One day, a neighbor near his home in Colorado saw his dog wandering loose and checked on him, determined something was not right, and called 911. He was rushed to the hospital where staff determined there was something seriously wrong.

This quote is from Mark Neagle, MD, a pulmonologist (and coincidentally a huge Black Flag fan) who was interviewed for Filmage:
“I got a call from the ER doc who said he had a patient who was in pretty bad shape, pretty large pulmonary embolism, which is a blood clot. It travelled up to his lungs, got stuck in his lungs. This was a clot probably a foot and a half long. I actually recall at the time showing someone the CT scan, and they were like, ‘oh, did you get the autopsy?’ and I said, ‘he’s still alive!’”
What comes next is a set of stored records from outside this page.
Definition completed (session : Session) : Prog unit :=
  if String.eqb (payment_status session) "paid"
  then
    order <- getOrderBySessionId (session_id session) ;;
    completed_with session order
  else Ret tt.

Definition async_payment_succeeded (session : Session) : Prog unit :=
  order <- getOrderBySessionId (session_id session) ;;
  match order with
  | Some order =>
      updateOrderStatus (id (row order)) "processing" (session_id session) ;;; Ret tt
  | None => Ret tt
  end.

Definition async_payment_failed (session : Session) : Prog unit :=
  order <- getOrderBySessionId (session_id session) ;;
  match order with
  | Some order =>
      updateOrderStatus (id (row order)) "pending" (session_id session) ;;; Ret tt
  | None => Ret tt
  end.

Definition webhook (reqBody : option StripeEvent) : Prog Response :=
  try_catch
    (match reqBody with
     | None => json 400 (ErrorBody "Invalid webhook event")
     | Some event =>
         if negb (JS.truthy_str (event_type event))
         then json 400 (ErrorBody "Invalid webhook event")
         else
           let session := event_object event in
           (if String.eqb (event_type event) "checkout.session.completed"
            then completed session
            else if String.eqb (event_type event) "checkout.session.async_payment_succeeded"
            then async_payment_succeeded session
            else if String.eqb (event_type event) "checkout.session.async_payment_failed"
            then async_payment_failed session
            else Ret tt) ;;;
           json 200 Received
     end)
    (fun m => json 400 (ErrorBody ("Webhook Error: " ++ m))).

(** *** POST /api/checkout/create-order-from-session *)

(** The route after the lookup of an existing order. *)
Definition createOrderFromSession_with (sessionId : string)
    (existingOrder : option Order) : Prog Response :=
  match existingOrder with
  | Some existingOrder => json 200 (OrderBody existingOrder "Order already created")
  | None =>
      session <- retrieveCheckoutSession sessionId ;;
      if negb (String.eqb (payment_status session) "paid")
      then json 400 (PaymentNotCompleted (payment_status session))
      else
        match metadata session with
        | None => json 400 (ErrorBody "Missing order data in session")
        | Some metadata =>
            let orderData := orderData_of metadata session sessionId in
            order <- createOrder orderData ;;
            order <- try_catch
                       (orderItems <- orderItems_of metadata order ;;
                        addOrderItems orderItems ;;;
                        fullOrder <- getOrderById (id (row order)) ;;
                        match fullOrder with
                        | Some fullOrder => Ret fullOrder
                        | None => Ret order
                        end)
                       (fun _ => Ret order) ;;
            try_catch
              (let customerEmail :=
                 JS.or_opt (Some (email (shipping (data (row order)))))
                           (customer_email session) in
               if JS.truthy_opt customerEmail
               then sendPurchaseConfirmationEmail order sessionId
               else Ret tt)
              (fun _ => Ret tt) ;;;
            json 200 (OrderBody order "Order created successfully")
        end
  end.

Definition createOrderFromSession (sessionId : option string) : Prog Response :=
  try_catch
    (match JS.or_null sessionId with
     | None => json 400 (ErrorBody "Session ID is required")
     | Some sessionId =>
         existingOrder <- getOrderBySessionId sessionId ;;
         createOrderFromSession_with sessionId existingOrder
     end)
    (fun m => json 500 (ErrorBody m)).

(** *** The triggers of order materialization *)

Inductive Trigger : Type :=
| WebhookEvent (event : StripeEvent)
| ClientCallback (sessionId : string).

Definition materialize (t : Trigger) : Prog Response :=
  match t with
  | WebhookEvent event => webhook (Some event)
  | ClientCallback sessionId => createOrderFromSession (Some sessionId)
  end.

(** The world after a handler has run to completion. *)
Definition after (env : Env) (t : Trigger) (w : World) : World :=
  snd (run env (materialize t) w).

(** Invocations served one after the other. *)
Definition after_all (env : Env) (ts : list Trigger) (w : World) : World :=
  fold_left (fun w t => after env t w) ts w.

End checkout.

Import checkout.

(* ================================================================= *)
(** ** Notions used in the statements *)

Local Open Scope string_scope.
Local Open Scope list_scope.

(** What the two lookups of the store wrapper return in a given world. *)
Definition find_by_session (sid : string) (w : World) : option Order :=
  match single (filter (has_session sid) (orders w)) with
  | Data r => Some (with_items w r)
  | Error _ => None
  end.

Definition find_by_id (oid : nat) (w : World) : option Order :=
  match single (filter (has_id oid) (orders w)) with
  | Data r => Some (with_items w r)
  | Error _ => None
  end.

(** The row an accepted insert creates, and the world it leaves. *)
Definition new_row (d : OrderData) (w : World) : OrderRow :=
  {| id := next_id w; data := d |}.

Definition inserted (d : OrderData) (w : World) : World :=
  {| orders := orders w ++ [new_row d w]; items := items w;
     next_id := S (next_id w);
     trace := trace w ++ [OrderInserted (new_row d w)] |}.

(** The rows [metadata.items] yields for an order; [None] when the JSON
    text does not parse to an array. *)
Definition item_rows (m : Metadata) (oid : nat) : option (list OrderItemData) :=
  match m_items m with
  | None => Some []
  | Some (JsonArray l) =>
      Some (map (fun item =>
                   {| order_id := oid;
                      product_id := j_product_id item;
                      quantity := j_quantity item;
                      unit_price := j_unit_price item |}) l)
  | Some JsonBad => None
  end.

(** The item step succeeded: the JSON parsed and the store took the rows. *)
Definition items_written (env : Env) (m : Metadata) (oid : nat) : bool :=
  match item_rows m oid with
  | Some l => items_insert_ok env l
  | None => false
  end.

(** The world after the guarded item step of either route. *)
Definition after_items (env : Env) (m : Metadata) (oid : nat) (w : World) : World :=
  match item_rows m oid with
  | Some l =>
      if items_insert_ok env l
      then {| orders := orders w; items := items w ++ l; next_id := next_id w;
              trace := trace w ++ [ItemsInserted l] |}
      else log (ItemsInsertFailed l) w
  | None => w
  end.

(** The order object the client route holds after its item step. *)
Definition order_after_items (env : Env) (m : Metadata) (o : Order) (w : World) : Order :=
  if items_written env m (id (row o))
  then match find_by_id (id (row o)) (after_items env m (id (row o)) w) with
       | Some fullOrder => fullOrder
       | None => o
       end
  else o.

(** The world after the guarded mail step of either route. *)
Definition after_email (env : Env) (o : Order) (sid : string) (w : World) : World :=
  if JS.truthy_str (email (shipping (data (row o))))
  then if email_ok env o
       then log (EmailSent o sid) w
       else log (EmailFailed o sid) w
  else w.

Definition completed_event (session : Session) : StripeEvent :=
  {| event_type := "checkout.session.completed"; event_object := session |}.

Definition async_failed_event (session : Session) : StripeEvent :=
  {| event_type := "checkout.session.async_payment_failed"; event_object := session |}.

(** The response of a handler and the world it leaves. *)
Definition response (env : Env) (p : Prog Response) (w : World) : outcome Response :=
  fst (run env p w).

Definition world_after (env : Env) (p : Prog Response) (w : World) : World :=
  snd (run env p w).

Definition ok (b : Body) : outcome Response := Data {| code := 200; body := b |}.

Definition failed (c : nat) (b : Body) : outcome Response :=
  Data {| code := c; body := b |}.

(** The world an accepted status update leaves. *)
Definition updated (oid : nat) (st : string) (sid : option string) (w : World) : World :=
  {| orders := map (fun x => if has_id oid x then set_status st sid x else x) (orders w);
     items := items w; next_id := next_id w;
     trace := trace w ++ [OrderUpdated oid st] |}.

(** The session id as [updateOrderStatus] passes it on: only when truthy. *)
Definition session_arg (sid : string) : option string :=
  if JS.truthy_str sid then Some sid else None.

(** The world after an order has been created for a session and the item and
    mail steps have run, on the webhook route and on the client route. *)
Definition materialized_webhook (env : Env) (m : Metadata) (session : Session)
    (w : World) : World :=
  let d := orderData_of m session (session_id session) in
  after_email env (bare (new_row d w)) (session_id session)
    (after_items env m (next_id w) (inserted d w)).

Definition client_order (env : Env) (m : Metadata) (session : Session)
    (sid : string) (w : World) : Order :=
  let d := orderData_of m session sid in
  order_after_items env m (bare (new_row d (log (SessionRetrieved sid) w)))
    (inserted d (log (SessionRetrieved sid) w)).

Definition materialized_client (env : Env) (m : Metadata) (session : Session)
    (sid : string) (w : World) : World :=
  let d := orderData_of m session sid in
  after_email env (client_order env m session sid w) sid
    (after_items env m (next_id w) (inserted d (log (SessionRetrieved sid) w))).

(** The persistent part of a world. *)
Definition store_of (w : World) : list OrderRow * list OrderItemData * nat :=
  (orders w, items w, next_id w).

(** Every order of a session given a status, nothing else touched. *)
Definition mark (sid st : string) (l : list OrderRow) : list OrderRow :=
  map (fun x => if has_session sid x then set_status st None x else x) l.

(** Effects of the guarded item step and of the guarded mail step. *)
Definition item_effects (env : Env) (m : Metadata) (oid : nat) : list Effect :=
  match item_rows m oid with
  | Some l => if items_insert_ok env l then [ItemsInserted l] else [ItemsInsertFailed l]
  | None => []
  end.

Definition mail_effects (env : Env) (o : Order) (sid : string) : list Effect :=
  if JS.truthy_str (email (shipping (data (row o))))
  then if email_ok env o then [EmailSent o sid] else [EmailFailed o sid]
  else [].

(** Worlds and items used as concrete inputs. *)
Definition fractional_item : Pricing.CartItem Q :=
  {| Pricing.product := {| Pricing.price := 21 # 2; Pricing.discount_percentage := None |};
     Pricing.quantity := 1;
     Pricing.activeEvent := None |}.

Definition scenario_item : Pricing.CartItem Q :=
  {| Pricing.product := {| Pricing.price := 1000 # 1;
                           Pricing.discount_percentage := Some (10 # 1) |};
     Pricing.quantity := 2;
     Pricing.activeEvent :=
       Some {| Pricing.event_discount_percentage := Some (25 # 1) |} |}.

Definition sample_metadata : Metadata :=
  {| shipping_name := Some "Ada";
     shipping_email := Some "ada@example.com";
     shipping_phone := None;
     shipping_address := Some "Storgatan 1";
     shipping_city := Some "Malmo";
     shipping_postal_code := Some "21100";
     shipping_country := Some "SE";
     m_discount_code := Some "";
     m_discount_amount := None;
     m_total := Some "1849.5";
     m_currency := None;
     m_items := Some (JsonArray [ {| j_product_id := "p1"; j_quantity := 2;
                                     j_unit_price := 900 |} ]) |}.

Definition paid_session (sid : string) : Session :=
  {| session_id := sid; payment_status := "paid";
     metadata := Some sample_metadata; customer_email := Some "ada@example.com" |}.

Definition unpaid_session (sid : string) : Session :=
  {| session_id := sid; payment_status := "unpaid";
     metadata := Some sample_metadata; customer_email := Some "ada@example.com" |}.

(** An environment in which every session is paid and nothing fails. *)
Definition calm_env (unique : bool) : Env :=
  {| unique_session := unique;
     gateway := fun sid => Some (paid_session sid);
     items_insert_ok := fun _ => true;
     email_ok := fun _ => true |}.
“... It was apparent that when he came out to see me, that not everything was OK, and he had the MRI that revealed he had a meningioma about the size of a tennis ball, more or less compressing both of his frontal lobes. The cure for the tumor is surgery. You can’t do surgery when they are on blood thinners. But he has an enormous blood clot in his lungs. You have to wait. I think it was about 5 months. I thought, I don’t know if he’s going to get any better. He was in the operating room in like 3 days.”
The good news is, Stevenson not only recovered from the surgery, he thrived. He is back performing and producing music, and really seems to be at the top of his game.